La storica pista della Valascia ad Ambrì
Pista vetusta e obsoleta, a confronto di arene sportive (di ogni disciplina) ormai più simili a salotti o destinate a esserlo, ma proprio per questo dall'antico fascino da "posto in piedi per due ore" e più.  Pista che tra qualche anno sarà (purtroppo o per fortuna...) soppiantata da un nuovo impianto al passo con i tempi. La Valascia, lo "spirito" della Valascia, si compenetra quasi nella squadra sportiva, i "Biancoblu", sorretti sempre da un tifo quasi commovente, anche nei momenti più bui. L'Hcap non ha mai vinto un titolo svizzero, eppure la pista (6500 posti, ovvero sei volte gli abitanti di Quinto) è sempre molto frequentata (anche da tantissimi bambini e famiglie) ed entusiasta. L'esperienza tifo-sportiva non può prescindere da un must durante gli intervalli della partita di hockey: un imperdibile bratwurst caldo con senape, accompagnato da una birra. E alla fine, se si vince, tutti insieme a cantare l'inno dell'Ambrì-Piotta, che non può essere altro se non la popolarissima "Montanara" di Toni Ortelli... un'esperienza da brividi! Tutto questo per dire che la squadra dei due piccoli villaggi di montagna, è forse l'ultima che si percepisce quasi con "un'anima" in un contesto sportivo a livelli di èlite sempre più schizofrenico.

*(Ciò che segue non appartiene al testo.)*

(** C8: A reload is one transaction.  Of a server however it was started and
    however often it was reloaded, a reload that fails at any step leaves the
    whole shared state as it was, and none can panic.  One that succeeds took a
    file whose listeners have the startup's addresses, transports, order and kinds
    of authentication; every Basic listener holds the file's credentials; the TLS
    identity is the one now on disk under the startup's paths, under the next
    generation; with certificate listeners the roster is the file's and, when the
    IP proxy was enabled at startup, exactly its pinned addresses are withheld;
    no leased address changes hands; and the evidence is the file's. *)
Theorem reload_transactional c path sh config f generate accepts read_cert read_key read_to_string :
  running c path sh config f ->
  match reload_configuration to_vec sign read_to_string parse_toml parse_public_key phc_algorithm
          generate accepts read_cert read_key sh with
  | (sh', Ok o) => exists reload config', config_reload sh = Some reload /\
      reloaded_to to_vec sign read_to_string parse_toml parse_public_key phc_algorithm generate accepts
        read_cert read_key reload sh sh' config' o
  | (sh', Err _) => sh' = sh
  | (_, Panic) => False
  end.
Proof. intros Hr. apply reload_post. by eapply running_slots. Qed.

(** *** The evidence *)

Definition value_of (c : ServerConfig) (f : bytes) (name : string) : option SectionValue :=
  (list_to_map (section_values c f) : gmap string SectionValue) !! name.

(** What a reload applies: the roster, the credentials and the TLS identity. *)
Definition reloaded (name : string) : bool :=
  String.eqb name "clients" || String.eqb name "basic_credentials" || String.eqb name "tls_identity".
Lemma is_reloadable_sections name : is_reloadable name = reloaded name.
Proof.
  unfold is_reloadable, reloaded. apply Bool.eq_iff_eq_true. rewrite bool_decide_eq_true, !orb_true_iff, !String.eqb_eq.
  set_solver.
Qed.

(** The value of a section that is in force: the last loaded configuration's for
    what a reload applies, the startup's for every other section. *)
Definition in_force (c config : ServerConfig) (f : bytes) (name : string) : option SectionValue :=
  if reloaded name then value_of config f name else value_of c f name.

Definition section_of (key : bytes) (name : string) (bytes : bytes) : Section_ :=
  {| digest_ := sign key bytes; reloadable := reloaded name |}.

Lemma digest_sections_lookup key values m :
  digest_sections to_vec sign key values = Ok m ->
  forall name, match (list_to_map values : gmap string SectionValue) !! name with
    | Some v => exists b, to_vec v = Some b /\ m !! name = Some (section_of key name b)
    | None => m !! name = None
    end.
Proof.
  revert m. induction values as [|[n v] values IH]; intros m; cbn [digest_sections].
  { intros [= <-] name. by rewrite !lookup_empty. }
  intros (b & Hb & (m' & Hm & Hm')%bind_Ok)%bind_Ok name. apply ok_or_Ok in Hb. simplify_eq.
  cbn [list_to_map foldr fst snd]. specialize (IH m' Hm name).
  destruct (decide (n = name)) as [<-|Hne].
  - rewrite !lookup_insert_eq, is_reloadable_sections. by exists b.
  - by rewrite !lookup_insert_ne.
Qed.

(** Every configuration has the same sections. *)
Lemma value_of_same c f c' f' name : is_Some (value_of c f name) <-> is_Some (value_of c' f' name).
Proof.
  unfold value_of. rewrite <- !elem_of_dom, !dom_list_to_map_L. done.
Qed.

Lemma value_of_fixed c f f' name : reloaded name = false -> value_of c f name = value_of c f' name.
Proof.
  intros Hr. assert (name <> "tls_identity"%string) as Hn by (intros ->; vm_compute in Hr; done).
  unfold value_of, section_values. cbn [list_to_map foldr fst snd]. rewrite !lookup_insert.
  by repeat (case_decide; [done|]).
Qed.

Definition evidence_ok (c config : ServerConfig) (f : bytes) (s : Snapshot) : Prop :=
  version s = crate_version /\
  forall name, match in_force c config f name with
    | Some v => exists b, to_vec v = Some b /\ sections_ s !! name = Some (section_of (snapshot_key s) name b)
    | None => sections_ s !! name = None
    end.

Lemma kept_lookup (new : gmap string Section_) name :
  (forall s, new !! name = Some s -> reloadable s = reloaded name) ->
  filter (fun kv => reloadable kv.2 = true) new !! name = if reloaded name then new !! name else None.
Proof.
  intros Hs. destruct (new !! name) as [s|] eqn:Hn.
  - specialize (Hs s eq_refl). destruct (reloaded name).
    + by apply map_lookup_filter_Some_2.
    + apply map_lookup_filter_None_2. right. intros s' Hs' Ht. simplify_eq/=. congruence.
  - destruct (reloaded name); apply map_lookup_filter_None_2; by left.
Qed.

D'altra parte sono gli stessi giocatori che hanno vestito anche per poco tempo la casacca biancoblu a definire come indimenticabile e unica l'esperienza in questa piccola-grande squadra.
Una formazione dell'Ambrì-Piotta sotto la curva sud

Resta da dire che cosa mai mi abbia condotto ad Ambrì... sarebbe una storia lunga da raccontare, ma diciamo che, anche nel tifo, alle ragioni del cuore è molto difficile resistere.